SOURCE DATA below:
(** A successful match hands its continuation a cursor further right in
    the same text. *)
Lemma rmatch_inv {R} r : forall c caps (k : cursor -> captures -> option R) res,
  rmatch r c caps k = Some res ->
  exists c' caps', k c' caps' = Some res
    /\ text_of c' = text_of c /\ position c <= position c'.
Proof.
  induction r; intros [b a] caps k res; simpl.
  - intros H. exists (Cursor b a), caps. auto.
  - destruct a as [|y a]; [discriminate|].
    destruct (Ascii.eqb c y); [|discriminate].
    intros H. exists (Cursor (y :: b) a), caps. repeat split; auto.
    + unfold text_of. simpl. now rewrite <- app_assoc.
    + unfold position. simpl. lia.
  - destruct a as [|y a]; [discriminate|].
    destruct (class_accepts negated members y); [|discriminate].
    intros H. exists (Cursor (y :: b) a), caps. repeat split; auto.
    + unfold text_of. simpl. now rewrite <- app_assoc.
    + unfold position. simpl. lia.
  - intros H. apply class_plus_inv in H as (c' & Hk & Ht & Hp).
    exists c', caps. auto.
  - destruct (at_word_boundary (Cursor b a)); [|discriminate].
    intros H. exists (Cursor b a), caps. auto.
  - intros H. apply IHr1 in H as (c1 & caps1 & H & Ht1 & Hp1).
    apply IHr2 in H as (c2 & caps2 & H & Ht2 & Hp2).
    exists c2, caps2. repeat split; auto; [congruence | lia].
  - destruct (rmatch r1 (Cursor b a) caps k) eqn:E.
    + intros [= ->]. now apply IHr1 in E.
    + intros H. now apply IHr2 in H.
  - intros H. apply IHr in H as (c1 & caps1 & H & Ht1 & Hp1).
    eexists c1, _. eauto.
Qed.

Lemma consumed_length c c' :
  text_of c' = text_of c -> position c <= position c' ->
  length (consumed c c') = position c' - position c.
Proof.
  intros _ Hp. unfold consumed. rewrite length_rev, length_firstn.
  unfold position in *. lia.
Qed.

Lemma match_here_shape r c m :
  match_here r c = Some m ->
  index m = position c /\ position c <= end_index m
  /\ end_index m <= length (text_of c)
  /\ length (matched m) = end_index m - index m.
Proof.
  unfold match_here. intros H.
  apply rmatch_inv in H as (c' & caps' & [= <-] & Ht & Hp). simpl.
  repeat split; auto.
  - rewrite <- Ht. unfold text_of, position. rewrite length_app, length_rev. lia.
  - now apply consumed_length.
Qed.

Lemma text_of_cursor_at s k : k <= length s -> text_of (cursor_at s k) = s.
Proof.
  intros _. unfold text_of, cursor_at. simpl.
  rewrite rev_involutive. apply firstn_skipn.
Qed.

Lemma position_cursor_at s k : k <= length s -> position (cursor_at s k) = k.
Proof.
  intros H. unfold position, cursor_at. simpl.
  rewrite length_rev, length_firstn. lia.
Qed.

Lemma cursor_at_shift s i d a' :
  i <= length s -> skipn i s = d ++ a' ->
  cursor_at s (i + length d) = Cursor (rev d ++ rev (firstn i s)) a'.
Proof.
  intros Hi Hs.
  assert (E : s = (firstn i s ++ d) ++ a').
  { rewrite <- app_assoc, <- Hs. symmetry. apply firstn_skipn. }
  assert (L : i + length d = length (firstn i s ++ d)).
  { rewrite length_app, length_firstn. lia. }
  rewrite L. rewrite E at 1. rewrite cursor_at_app. now rewrite rev_app_distr.
Qed.

(** [exec] reports the leftmost match at or after [lastIndex]. *)
Lemma exec_Some r s i m j :
  builtin_exec r s i = (Some m, j) ->
  j = end_index m /\
  exists k, i <= k <= length s
    /\ match_here r (cursor_at s k) = Some m
    /\ forall k', i <= k' < k -> match_here r (cursor_at s k') = None.
Proof.
  unfold builtin_exec. destruct (length s <? i) eqn:Hi; [discriminate|].
  apply Nat.ltb_ge in Hi.
  destruct (search _ _ _) as [m'|] eqn:E; [|discriminate].
  intros [= -> <-]. split; [reflexivity|].
  apply search_Some in E as (d & a' & Ha & Hm & Hfirst). simpl in Ha.
  assert (Hlen : length (skipn i s) = length d + length a')
    by (rewrite Ha; apply length_app).
  rewrite length_skipn in Hlen.
  exists (i + length d). split; [lia|]. split.
  - now rewrite (cursor_at_shift s i d a').
  - intros k' Hk'.
    pose proof (firstn_skipn (k' - i) d) as Hd.
    specialize (Hfirst (firstn (k' - i) d) (skipn (k' - i) d) (eq_sym Hd)).
    assert (Hl : length (firstn (k' - i) d) = k' - i)
      by (rewrite length_firstn; lia).
    replace k' with (i + length (firstn (k' - i) d)) by lia.
    rewrite (cursor_at_shift s i _ (skipn (k' - i) d ++ a')).
    + apply Hfirst. intros Hnil.
      apply (f_equal (@length _)) in Hnil. rewrite length_skipn in Hnil.
      simpl in Hnil. lia.
    + exact Hi.
    + rewrite Ha. rewrite <- Hd at 1. now rewrite <- app_assoc.
Qed.

Lemma exec_None r s i j :
  builtin_exec r s i = (None, j) ->
  forall k, i <= k <= length s -> match_here r (cursor_at s k) = None.
Proof.
  unfold builtin_exec. destruct (length s <? i) eqn:Hi.
  - apply Nat.ltb_lt in Hi. intros _ k Hk. lia.
  - apply Nat.ltb_ge in Hi.
    destruct (search _ _ _) as [m'|] eqn:E; [discriminate|].
    intros _ k Hk. simpl in E.
    pose proof (search_None _ _ _ E (firstn (k - i) (skipn i s))
                  (skipn (k - i) (skipn i s))
                  (eq_sym (firstn_skipn _ _))) as H.
    assert (Hl : length (firstn (k - i) (skipn i s)) = k - i)
      by (rewrite length_firstn, length_skipn; lia).
    replace k with (i + length (firstn (k - i) (skipn i s))) by lia.
    rewrite (cursor_at_shift s i _ (skipn (k - i) (skipn i s))); auto.
    symmetry. apply firstn_skipn.
Qed.

(** Every reported match is a match of the pattern somewhere in the text. *)
Lemma run_exec_sound advance r s fuel : forall i m,
  In m (fst (run_exec advance fuel r s i)) ->
  exists k, k <= length s /\ match_here r (cursor_at s k) = Some m.
Proof.
  induction fuel as [|fuel IH]; intros i m; simpl; [tauto|].
  destruct (builtin_exec r s i) as [[m'|] j] eqn:E; simpl; [|tauto].
  match goal with
  | |- context [run_exec advance fuel r s ?j'] =>
      specialize (IH j' m); destruct (run_exec advance fuel r s j')
  end.
  simpl in *. intros [<-|H]; [|auto].
  apply exec_Some in E as (_ & k & Hk & Hm & _). exists k. split; [lia|auto].
Qed.

(** A match at [k0] is reported when every match to its left is non-empty
    and ends at or before [k0], and the fuel covers the rest of the text. *)
Lemma run_exec_complete advance r s k0 m0 :
  k0 <= length s ->
  match_here r (cursor_at s k0) = Some m0 ->
  (forall k m, k < k0 -> match_here r (cursor_at s k) = Some m ->
               k < end_index m <= k0) ->
  forall fuel i, i <= k0 -> length s < i + fuel ->
    In m0 (fst (run_exec advance fuel r s i)).
Proof.
  intros Hk0 Hm0 Hleft. induction fuel as [|fuel IH]; intros i Hi Hfuel; [lia|].
  simpl. destruct (builtin_exec r s i) as [[m|] j] eqn:E.
  - apply exec_Some in E as (-> & k & Hk & Hm & Hfirst).
    destruct (Nat.lt_ge_cases k0 k) as [Hlt|Hge].
    { rewrite Hfirst in Hm0 by lia. discriminate. }
    destruct (Nat.eq_dec k k0) as [->|Hne].
    { assert (m = m0) by congruence. subst.
      match goal with
      | |- context [run_exec advance fuel r s ?j'] =>
          destruct (run_exec advance fuel r s j')
      end. now left. }
    assert (Hk' : k < k0) by lia.
    pose proof (Hleft k m Hk' Hm) as Hend.
    pose proof (match_here_shape _ _ _ Hm) as (Hidx & _ & _ & Hlen).
    rewrite position_cursor_at in Hidx by lia.
    assert (Hj : (if advance
                  then match matched m with [] => S (end_index m) | _ :: _ => end_index m end
                  else end_index m) = end_index m).
    { destruct advance; [|reflexivity].
      destruct (matched m); [simpl in Hlen; lia | reflexivity]. }
    rewrite Hj.
    specialize (IH (end_index m)).
    destruct (run_exec advance fuel r s (end_index m)). simpl in *.
    right. apply IH; lia.
  - pose proof (exec_None _ _ _ _ E k0) as H. rewrite H in Hm0 by lia. discriminate.
Qed.

End LoopFacts.

Module StockFacts.
Import Js Regex EquationEditor EquationEditorSpec EquationEditorDenotation
  RegexFacts EquationEditorRun LoopFacts.

Lemma uniq_from_In seen l x :
  In x (uniq_from seen l) <-> In x l /\ ~ In x seen.
Proof.
  revert seen. induction l as [|y l IH]; intros seen; simpl; [tauto|].
  unfold memb. destruct (in_dec text_eq_dec y seen) as [Hy|Hy].
  - rewrite IH. split; [tauto|]. intros [[<-|H] Hn]; tauto.
  - simpl. rewrite IH. simpl. split.
    + intros [<-|[H Hn]]; [tauto|]. tauto.
    + intros [[<-|H] Hn]; [tauto|].
      destruct (text_eq_dec y x) as [->|Hne]; [tauto|]. right. tauto.
Qed.

Lemma uniq_from_NoDup seen l : NoDup (uniq_from seen l).
Proof.
  revert seen. induction l as [|y l IH]; intros seen; simpl; [constructor|].
  unfold memb. destruct (in_dec text_eq_dec y seen); [apply IH|].
  apply NoDup_cons_2; [|apply IH].
  rewrite list_elem_of_In, uniq_from_In. simpl. tauto.
Qed.

Lemma spread_Set_In l x : In x (spread_Set l) <-> In x l.
Proof. unfold spread_Set. rewrite uniq_from_In. simpl. tauto. Qed.

Lemma spread_Set_NoDup l : NoDup (spread_Set l).
Proof. apply uniq_from_NoDup. Qed.

(** *** Building the alternation from the joined symbols *)

Lemma identifier_no_bar x : identifier x -> no_bar x.
Proof.
  intros [_ H]. eapply Forall_impl; [exact H|]. simpl.
  intros c Hc. destruct (Ascii.eqb c bar) eqn:E; [|reflexivity].
  apply Ascii.eqb_eq in E. subst c. discriminate.
Qed.

Lemma split_no_bar x : no_bar x -> split_alternatives x = [x].
Proof.
  induction 1 as [|c x Hc _ IH]; simpl; [reflexivity|]. now rewrite Hc, IH.
Qed.

Lemma split_app_bar x rest :
  no_bar x -> split_alternatives (x ++ bar :: rest) = x :: split_alternatives rest.
Proof.
  induction 1 as [|c x Hc _ IH]; simpl; [reflexivity|]. now rewrite Hc, IH.
Qed.

Lemma split_join st :
  st <> [] -> Forall no_bar st -> split_alternatives (join [bar] st) = st.
Proof.
  intros Hne H. induction H as [|x st Hx Hst IH]; [congruence|].
  destruct st as [|y st]; simpl.
  - now apply split_no_bar.
  - change (split_alternatives (x ++ bar :: join [bar] (y :: st)) = x :: y :: st).
    rewrite split_app_bar by exact Hx. f_equal. now apply IH.
Qed.

(** *** Matching an alternation of literals *)

Lemma rmatch_alternation {R} alts b a caps (k : cursor -> captures -> option R) :
  alts <> [] ->
  rmatch (alternation alts) (Cursor b a) caps k = try_alts alts b a caps k.
Proof.
  induction alts as [|t alts IH]; [congruence|]. intros _.
  destruct alts as [|t' alts].
  - simpl alternation. rewrite rmatch_literal. simpl.
    now destruct (strip t a) as [r|]; [destruct (k _ caps)|].
  - change (alternation (t :: t' :: alts))
      with (RAlt (literal t) (alternation (t' :: alts))).
    cbn [rmatch]. rewrite rmatch_literal, IH by congruence. reflexivity.
Qed.

Lemma try_alts_Some {R} alts b a caps (k : cursor -> captures -> option R) res :
  try_alts alts b a caps k = Some res ->
  exists t rest, In t alts /\ a = t ++ rest
    /\ k (Cursor (rev t ++ b) rest) caps = Some res.
Proof.
  induction alts as [|t alts IH]; simpl; [discriminate|].
  destruct (strip t a) as [r|] eqn:Es.
  - destruct (k (Cursor (rev t ++ b) r) caps) eqn:Ek.
    + intros [= ->]. apply strip_Some in Es. exists t, r. auto.
    + intros H. apply IH in H as (t' & rest & ? & ? & ?). exists t', rest. auto.
  - intros H. apply IH in H as (t' & rest & ? & ? & ?). exists t', rest. auto.
Qed.

Lemma try_alts_exists {R} alts b a caps (k : cursor -> captures -> option R) t rest res :
  In t alts -> a = t ++ rest ->
  k (Cursor (rev t ++ b) rest) caps = Some res ->
  exists res', try_alts alts b a caps k = Some res'.
Proof.
  intros Hin Ha Hk. induction alts as [|t' alts IH]; simpl; [destruct Hin|].
  destruct (match strip t' a with Some r => _ | None => None end) eqn:E; [eauto|].
  destruct Hin as [->|Hin]; [|auto].
  apply strip_Some in Ha. rewrite Ha, Hk in E. discriminate.
Qed.

Lemma stockPattern_identifiers st :
  st <> [] -> Forall identifier st -> stockPattern st = stock_regex st.
Proof.
  intros Hne H. unfold stockPattern, parse_alternation, stock_regex.
  rewrite split_join; auto.
  eapply Forall_impl; [exact H|]. apply identifier_no_bar.
Qed.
End of SOURCE DATA.
GOAL OF THE EXERCISE - Some lines of the data may hold the word "captures". Say how many do, with nothing else.

ANSWER BOX - 4